• [Exercise input]:
┌──

(** * Further properties *)

(** Projects the fields of the jokes service's state. *)
Ltac jproj :=
  cbn [Jokes.jokeList Jokes.rand Jokes.clock Jokes.measurements Jokes.slept
       Jokes.spawned Jokes.with_rand Jokes.with_clock Jokes.with_measurement
       Jokes.with_sleep Jokes.with_spawn Jokes.draw Jokes.drawn
       ticks reading advance read] in *.

(** ** Jokes service *)

Lemma Intn_runs (n : Z) (s : Jokes.State) :
  0 < n ->
  Jokes.Intn n s =
  Ok (Jokes.draw (Jokes.rand s) (Jokes.drawn (Jokes.rand s)) mod n,
      Jokes.with_rand {| Jokes.draw := Jokes.draw (Jokes.rand s);
                         Jokes.drawn := S (Jokes.drawn (Jokes.rand s)) |} s).
Proof.
  intros Hn. unfold Jokes.Intn.
  destruct (Z.leb_spec n 0); [lia|]. reflexivity.
Qed.

(** X1. Serving a joke from a non-empty list sleeps once, for a whole number
    of milliseconds from 0 to 49; records one latency and then one served
    joke; takes two random draws and three clock readings; and starts one
    goroutine, which captured the joke that is answered and the address to
    notify: the value of [ANALYTICS_SERVICE_URL], or the cluster name when
    the variable is empty.  The goroutine, whatever the network, either
    cannot build its request and panics on the nil request, or sends one
    POST to [/internal/track] at that address through a client with a
    timeout of two seconds, with the header [X-Joke-Length] (the character
    whose code point is the length of the joke) under what the propagator
    injects, and only logs a failure of the call. *)
Theorem X1_joke_request_effects (rt : Runtime) (s : Jokes.State) :
  Jokes.jokeList s <> [] ->
  exists resp s' n d joke timestamp g,
    Jokes.handleJoke rt s = Ok (resp, s') /\
    resp = {| status := StatusOK;
              body := JsonBody (JObj [ ("joke", JStr joke);
                                       ("service", JStr "jokes-service");
                                       ("timestamp", JStr timestamp) ]) |} /\
    0 <= n < 50 /\
    Jokes.slept s' = List.app (Jokes.slept s) [n * Millisecond] /\
    Jokes.measurements s' =
      List.app (Jokes.measurements s)
               [Record_ "jokes.latency" d []; Add "jokes.served" 1 []] /\
    Jokes.drawn (Jokes.rand s') = (Jokes.drawn (Jokes.rand s) + 2)%nat /\
    ticks (Jokes.clock s') = (ticks (Jokes.clock s) + 3)%nat /\
    Jokes.spawned s' = List.app (Jokes.spawned s) [g] /\
    Jokes.g_joke g = joke /\
    Jokes.g_analyticsService g =
      (if String.eqb (Getenv rt "ANALYTICS_SERVICE_URL") ""
       then "analytics-service.default.svc.cluster.local"
       else Getenv rt "ANALYTICS_SERVICE_URL") /\
    forall nw : Jokes.Network,
      match Jokes.newRequestError nw "POST"
              ("http://" ++
               (if String.eqb (Getenv rt "ANALYTICS_SERVICE_URL") ""
                then "analytics-service.default.svc.cluster.local"
                else Getenv rt "ANALYTICS_SERVICE_URL") ++
               "/internal/track") with
      | Some _ => Jokes.notification nw g = Panic NilPointerDereference
      | None =>
          Jokes.notification nw g =
            Ok {| Jokes.clientTimeout := 2 * Second;
                  Jokes.sentRequest :=
                    {| Jokes.Method := "POST";
                       Jokes.URL :=
                         "http://" ++
                         (if String.eqb (Getenv rt "ANALYTICS_SERVICE_URL") ""
                          then "analytics-service.default.svc.cluster.local"
                          else Getenv rt "ANALYTICS_SERVICE_URL") ++
                         "/internal/track";
                       Jokes.ReqHeader :=
                         Jokes.Inject nw
                           [("X-Joke-Length",
                             Jokes.runeString (Z.of_nat (String.length joke)))] |};
                  Jokes.warned :=
                    Jokes.roundTrip nw (2 * Second)
                      {| Jokes.Method := "POST";
                         Jokes.URL :=
                           "http://" ++
                           (if String.eqb (Getenv rt "ANALYTICS_SERVICE_URL") ""
                            then "analytics-service.default.svc.cluster.local"
                            else Getenv rt "ANALYTICS_SERVICE_URL") ++
                           "/internal/track";
                         Jokes.ReqHeader :=
                           Jokes.Inject nw
                             [("X-Joke-Length",
                               Jokes.runeString (Z.of_nat (String.length joke)))] |} |}
      end.
Proof.
  intros Hne.
  assert (Hlen : 0 < Z.of_nat (List.length (Jokes.jokeList s))).
  { destruct (Jokes.jokeList s); [congruence|cbn [List.length]; lia]. }
  unfold Jokes.handleJoke, Jokes.notifyAnalytics, Jokes.getRandomJoke,
    Jokes.Since, Jokes.Now, Jokes.Sleep.
  run. rewrite Intn_runs by lia. jproj.
  set (n := Jokes.draw (Jokes.rand s) (Jokes.drawn (Jokes.rand s)) mod 50).
  assert (Hn : 0 <= n < 50) by (apply Z.mod_pos_bound; lia).
  rewrite Intn_runs by (jproj; exact Hlen). jproj.
  match goal with
  | |- context [index (Jokes.jokeList s) ?i] =>
      destruct (index_in_range (Jokes.jokeList s) i) as (joke & Ej & _);
        [apply Z.mod_pos_bound; exact Hlen|];
      rewrite Ej
  end.
  jproj.
  eexists _, _, n, _, joke, _, _. split; [reflexivity|].
  split; [reflexivity|].
  split; [exact Hn|]. jproj.
  rewrite wrap64_id by (unfold minInt64, maxInt64, Millisecond; lia).
  split; [rewrite Z.mul_comm; reflexivity|].
  split; [rewrite <- app_assoc; reflexivity|].
  split; [lia|]. split; [lia|].
  split; [reflexivity|]. split; [reflexivity|]. split; [reflexivity|].
  intros nw. unfold Jokes.notification. cbn [Jokes.g_analyticsService Jokes.g_joke].
  destruct (Jokes.newRequestError nw "POST" _); reflexivity.
Qed.
Lemma getitem_finds_named_attributes_witness :
  constructed sample_mixed_structure ∧
  Constant uint16 (Str.lit "A") ∈ attributes sample_mixed_structure ∧
  is_PaddingField (Constant uint16 (Str.lit "A")) = false ∧
  attribute_name (Constant uint16 (Str.lit "A")) ≠ [] ∧
  getitem sample_mixed_structure (attribute_name (Constant uint16 (Str.lit "A")))
    = Some (Constant uint16 (Str.lit "A")).
Proof.
  assert (constructed sample_mixed_structure) as Hc by construct_mixed.
  assert (Constant uint16 (Str.lit "A") ∈ attributes sample_mixed_structure) as Hin
    by (unfold attributes, sample_mixed_structure, mixed_attributes;
        cbn [_attributes]; do 3 (apply list_elem_of_further);
        apply list_elem_of_here).
  assert (attribute_name (Constant uint16 (Str.lit "A")) ≠ []) as Hne
    by (vm_compute; discriminate).
  split; [exact Hc|]. split; [exact Hin|]. split; [reflexivity|]. split; [exact Hne|].
  exact (proj2 (getitem_finds_named_attributes sample_mixed_structure Hc)
           (Constant uint16 (Str.lit "A")) Hin eq_refl Hne).
Defined.

Lemma getitem_KeyError_witness :
  (getitem sample_mixed_structure (Str.lit "b") = Some (Field int16 (Str.lit "b")) ∧
   Field int16 (Str.lit "b") ∈ attributes sample_mixed_structure ∧
   is_PaddingField (Field int16 (Str.lit "b")) = false ∧
   attribute_name (Field int16 (Str.lit "b")) = Str.lit "b") ∧
  (Forall (λ a, is_PaddingField a = false → attribute_name a ≠ [])
     (attributes sample_mixed_structure) ∧
   getitem sample_mixed_structure [] = None).
Proof.
  assert (getitem sample_mixed_structure (Str.lit "b")
          = Some (Field int16 (Str.lit "b"))) as Hb by (vm_compute; reflexivity).
  assert (Forall (λ a, is_PaddingField a = false → attribute_name a ≠ [])
            (attributes sample_mixed_structure)) as Hall
    by (unfold attributes, sample_mixed_structure, mixed_attributes;
        cbn [_attributes]; repeat constructor; vm_compute; discriminate).
  destruct (getitem_KeyError sample_mixed_structure (Str.lit "b")) as (Hfound & _ & _).
  destruct (getitem_KeyError sample_mixed_structure []) as (_ & _ & Hpadding).
  split.
  - split; [exact Hb|]. exact (Hfound _ Hb).
  - split; [exact Hall|]. exact (Hpadding Hall).
Defined.

Lemma default_extent_witness :
  CompositeType_init StructureTypeClass (Str.lit "a.A") version_0_1
    (Iterable.Sequence two_fields) None false false None [] None
    = Ok sample_delimited_structure ∧
  ∃ agg a largest,
    _aggregate_bit_length_sets sample_delimited_structure = Ok agg ∧
    alignment_requirement sample_delimited_structure = Ok a ∧
    max agg = Ok largest ∧
    extent sample_delimited_structure = Z.of_N (pad_length a (2 * largest)) ∧
    (Z.of_N (pad_length a largest) <= extent sample_delimited_structure
       <= 2 * Z.of_N (pad_length a largest))%Z.
Proof.
  assert (CompositeType_init StructureTypeClass (Str.lit "a.A") version_0_1
            (Iterable.Sequence two_fields) None false false None [] None
          = Ok sample_delimited_structure) as Hs by (vm_compute; reflexivity).
  split; [exact Hs|].
  exact (default_extent StructureTypeClass (Str.lit "a.A") version_0_1
           (Iterable.Sequence two_fields) false None [] None
           sample_delimited_structure Hs).
Defined.

Lemma explicit_extent_accepted_witness :
  CompositeType_init StructureTypeClass (Str.lit "a.A") version_0_1
    (Iterable.Sequence two_fields) None false false None [] None
    = Ok sample_delimited_structure ∧
  ∃ agg a minimal,
    _aggregate_bit_length_sets sample_delimited_structure = Ok agg ∧
    alignment_requirement sample_delimited_structure = Ok a ∧
    max (pad_to_alignment a agg) = Ok minimal ∧
    ∀ e : Z,
      ((Z.pos a | e)%Z → (Z.of_N minimal <= e)%Z →
       CompositeType_init StructureTypeClass (Str.lit "a.A") version_0_1
         (Iterable.Sequence two_fields) (Some e) false false None [] None
       = Ok (mkCompositeType (class sample_delimited_structure)
               (_name sample_delimited_structure)
               (_version sample_delimited_structure)
               (_attributes sample_delimited_structure)
               (_final sample_delimited_structure)
               (_deprecated sample_delimited_structure)
               (_fixed_port_id sample_delimited_structure)
               (_source_file_path sample_delimited_structure)
               (_parent_service sample_delimited_structure) e)) ∧
      (¬ ((Z.pos a | e)%Z ∧ (Z.of_N minimal <= e)%Z) →
       CompositeType_init StructureTypeClass (Str.lit "a.A") version_0_1
         (Iterable.Sequence two_fields) (Some e) false false None [] None
       = Raise InvalidExtentError).
Proof.
  assert (CompositeType_init StructureTypeClass (Str.lit "a.A") version_0_1
            (Iterable.Sequence two_fields) None false false None [] None
          = Ok sample_delimited_structure) as Hs by (vm_compute; reflexivity).
  split; [exact Hs|].
  exact (explicit_extent_accepted StructureTypeClass (Str.lit "a.A") version_0_1
           (Iterable.Sequence two_fields) false None [] None
           sample_delimited_structure Hs).
Defined.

└──

• [Exercise description]: Only the lines containing the string "Lemma" are needed; pull them out of the records.

• [Completed task]:
Lemma Intn_runs (n : Z) (s : Jokes.State) :
Lemma getitem_finds_named_attributes_witness :
Lemma getitem_KeyError_witness :
Lemma default_extent_witness :
Lemma explicit_extent_accepted_witness :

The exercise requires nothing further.